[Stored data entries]
(* ===== verification/MlRequests.v ===== *)
(** * Requests to the ML service

    Whatever requests a process serves, in whatever order and with whatever
    failures: over MlServing and MlModels, a relation that reading, serving and
    each write of a tenant's tables keep is kept by every request ([Writing]). *)

From stdpp Require Import base strings list gmap sets.
From Stdlib Require Import ZArith Lia.
From S2P Require Import Prelude PyText PyNum PyJson Tenancy SqlBinding MlExtensions MlFeatures MlFeatureProps MlDetectors MlWorld MlTrust MlLoading MlLoadProps MlCompat MlProfile MlRepository MlKeeps MlRepositoryProps MlAuth MlServing MlServingProps MlGates MlProbe MlModels MlGateProps.

Local Open Scope nat_scope.

Inductive request :=
  | Predict (cr : credentials) (q : InferenceRequest)
  | Register (cr : credentials) (q : ModelCreateRequest)
  | Deploy (cr : credentials) (id environment : string)
  | Retire (cr : credentials) (id : string)
  | NewConfig (cr : credentials) (f : FeatureConfigCreate)
  | ReadConfig (cr : credentials) (id : string)
  | ChangeConfig (cr : credentials) (id : string) (g : FeatureConfigUpdate)
  | RemoveConfig (cr : credentials) (id : string).

(** An exception is the answer of its request; only the process's end ends the rest. *)
Definition answered {A} (m : M world A) : M world unit :=
  catch (_ ← m; mret tt) (λ e, if bool_decide (e = SystemExit) then raise e else mret tt).

Section requests.
Context (P : platform).

Definition serve (q : request) : M world unit :=
  match q with
  | Predict cr q => answered (predict (served P) cr q)
  | Register cr q => answered (create_model_request (served P) (installed P) (even P) (new_id P) cr q)
  | Deploy cr id environment => answered (deploy_model P cr id environment)
  | Retire cr id => answered (MlModels.delete_model P cr id)
  | NewConfig cr f => answered (MlModels.create_feature_config P cr f)
  | ReadConfig cr id => answered (get_feature_config P cr id)
  | ChangeConfig cr id g => answered (MlModels.update_feature_config P cr id g)
  | RemoveConfig cr id => answered (MlModels.delete_feature_config P cr id)
  end.
Definition serve_all (l : list request) : M world unit := foldM (λ _ q, serve q) tt l.

(** ** Relations every request keeps *)

Class Writing (T : world → world → Prop) : Prop := {
  wr_serving :: Serving (served P) T;
  wr_create company r b : respects T (create_model (new_id P) company r b);
  wr_status company id s : respects T (update_model_status company id s);
  wr_profile company id p : respects T (update_model_reference_profile company id p);
  wr_compat company id v : respects T (update_model_compatibility company id v);
  wr_delete company id : respects T (MlRepository.delete_model company id);
  wr_new_config company c : respects T (MlRepository.create_feature_config (new_id P) company c);
  wr_change company id u : respects T (MlRepository.update_feature_config company id u);
  wr_remove company id : respects T (MlRepository.delete_feature_config company id)
}.

Section writing.
Context (T : world → world → Prop) {HT : Writing T}.

Lemma answered_keeps {A} (m : M world A) : respects T m → respects T (answered m).
Proof. intros H. unfold answered. reading (served P) ltac:(apply H). Qed.

Lemma resolve_company_reads cr body :
  respects T (_resolve_company_id (jwt_decode (served P)) (py_repr (served P)) (internal_token (served P)) cr body).
Proof. unfold _resolve_company_id, refuse. reading (served P) ltac:(apply (get_company_reads (served P))). Qed.
Lemma resolved_canonical cr body w company w' :
  _resolve_company_id (jwt_decode (served P)) (py_repr (served P)) (internal_token (served P)) cr body w = (Ok company, w') →
  canonical company.
Proof. intros H. by apply resolve_spec in H as [? _]. Qed.

(** A step whose answer is a canonical id. *)
Lemma respects_canonical {A} (m : M world string) (f : string → M world A) : respects T m →
  (∀ w company w', m w = (Ok company, w') → canonical company) → (∀ company, canonical company → respects T (f company)) →
  respects T (company ← m; f company).
Proof.
  intros Hm Hc Hf w. unfold final, mbind, M_bind. pose proof (Hm w) as H. unfold final in H.
  destruct (m w) as [[c|e] w1] eqn:E; [|done]. simpl in H. etrans; [exact H|]. apply Hf. by eapply Hc.
Qed.

Lemma scored_serves company q row d : canonical company → respects T (scored (served P) company q row d).
Proof.
  intros Hc. unfold scored, refuse.
  reading (served P) ltac:(first [by apply sv_load | apply sv_transform | apply (get_config_reads (served P))]).
Qed.
Lemma predict_serves cr q : respects T (predict (served P) cr q).
Proof.
  unfold predict. apply respects_canonical; [apply resolve_company_reads | apply resolved_canonical|]. intros company Hc.
  unfold answer_failure, refuse. reading (served P) ltac:(first [apply (get_model_reads (served P)) | by apply scored_serves]).
Qed.
Lemma register_serves q company refusal :
  respects T (register_model (served P) (installed P) (even P) (new_id P) q company refusal).
Proof.
  unfold register_model, refuse.
  reading (served P) ltac:(first [apply (admit_reads (served P)) | apply (author_code_reads (served P))
    | apply (evaluate_reads (served P)) | apply (bind_reads (served P)) | apply wr_create]).
Qed.
Lemma create_request_serves cr q : respects T (create_model_request (served P) (installed P) (even P) (new_id P) cr q).
Proof. unfold create_model_request. apply respects_writer; [apply _|]. intros company _. apply register_serves. Qed.

Lemma deploy_serves cr id environment : respects T (deploy_model P cr id environment).
Proof.
  unfold deploy_model. apply respects_writer; [apply _|]. intros company Hc. unfold deploy, refuse.
  reading (served P) ltac:(first [apply (get_model_reads (served P)) | apply wr_status
    | apply gate_serves; [apply _ | apply wr_compat | apply wr_profile | done]]).
Qed.
Lemma retire_serves cr id : respects T (MlModels.delete_model P cr id).
Proof.
  unfold MlModels.delete_model. apply respects_writer; [apply _|]. intros company _. unfold retire, refuse.
  reading (served P) ltac:(first [apply (get_model_reads (served P)) | apply wr_delete]).
Qed.

Lemma new_config_serves cr f : respects T (MlModels.create_feature_config P cr f).
Proof.
  unfold MlModels.create_feature_config, validated, new_config, refuse.
  reading (served P) ltac:(first [apply (verify_reads (served P)) | apply (writer_reads (served P))
    | apply (company_reads (served P)) | apply wr_new_config]).
Qed.
Lemma read_config_serves cr id : respects T (get_feature_config P cr id).
Proof.
  unfold get_feature_config, refuse.
  reading (served P) ltac:(first [apply (get_company_reads (served P)) | apply (get_config_reads (served P))]).
Qed.
Lemma change_serves cr id g : respects T (MlModels.update_feature_config P cr id g).
Proof.
  unfold MlModels.update_feature_config. apply respects_writer; [apply _|]. intros company _.
  unfold validated, changed_config, _bound_refusal, refuse.
  reading (served P) ltac:(first [apply wr_change | apply (bound_models_reads (served P))]).
Qed.
Lemma remove_serves cr id : respects T (MlModels.delete_feature_config P cr id).
Proof.
  unfold MlModels.delete_feature_config. apply respects_writer; [apply _|]. intros company _.
  unfold removed_config, _bound_refusal, refuse.
  reading (served P) ltac:(first [apply wr_remove | apply (bound_models_reads (served P))]).
Qed.

Lemma serve_keeps q : respects T (serve q).
Proof.
  destruct q; apply answered_keeps;
    [apply predict_serves | apply create_request_serves | apply deploy_serves | apply retire_serves | apply new_config_serves
    | apply read_config_serves | apply change_serves | apply remove_serves].
Qed.
Lemma serve_all_keeps l : respects T (serve_all l).
Proof.
  unfold serve_all. generalize tt. induction l as [|q l IH]; intros u; simpl; [apply respects_ret, _|].
  apply respects_bind; [apply _ | apply serve_keeps | apply IH].
Qed.
End writing.
End requests.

#### ACTION ITEM:
Your answer must be one number: how many lines of the data contain "validated".

#### YOUR RESPONSE:
2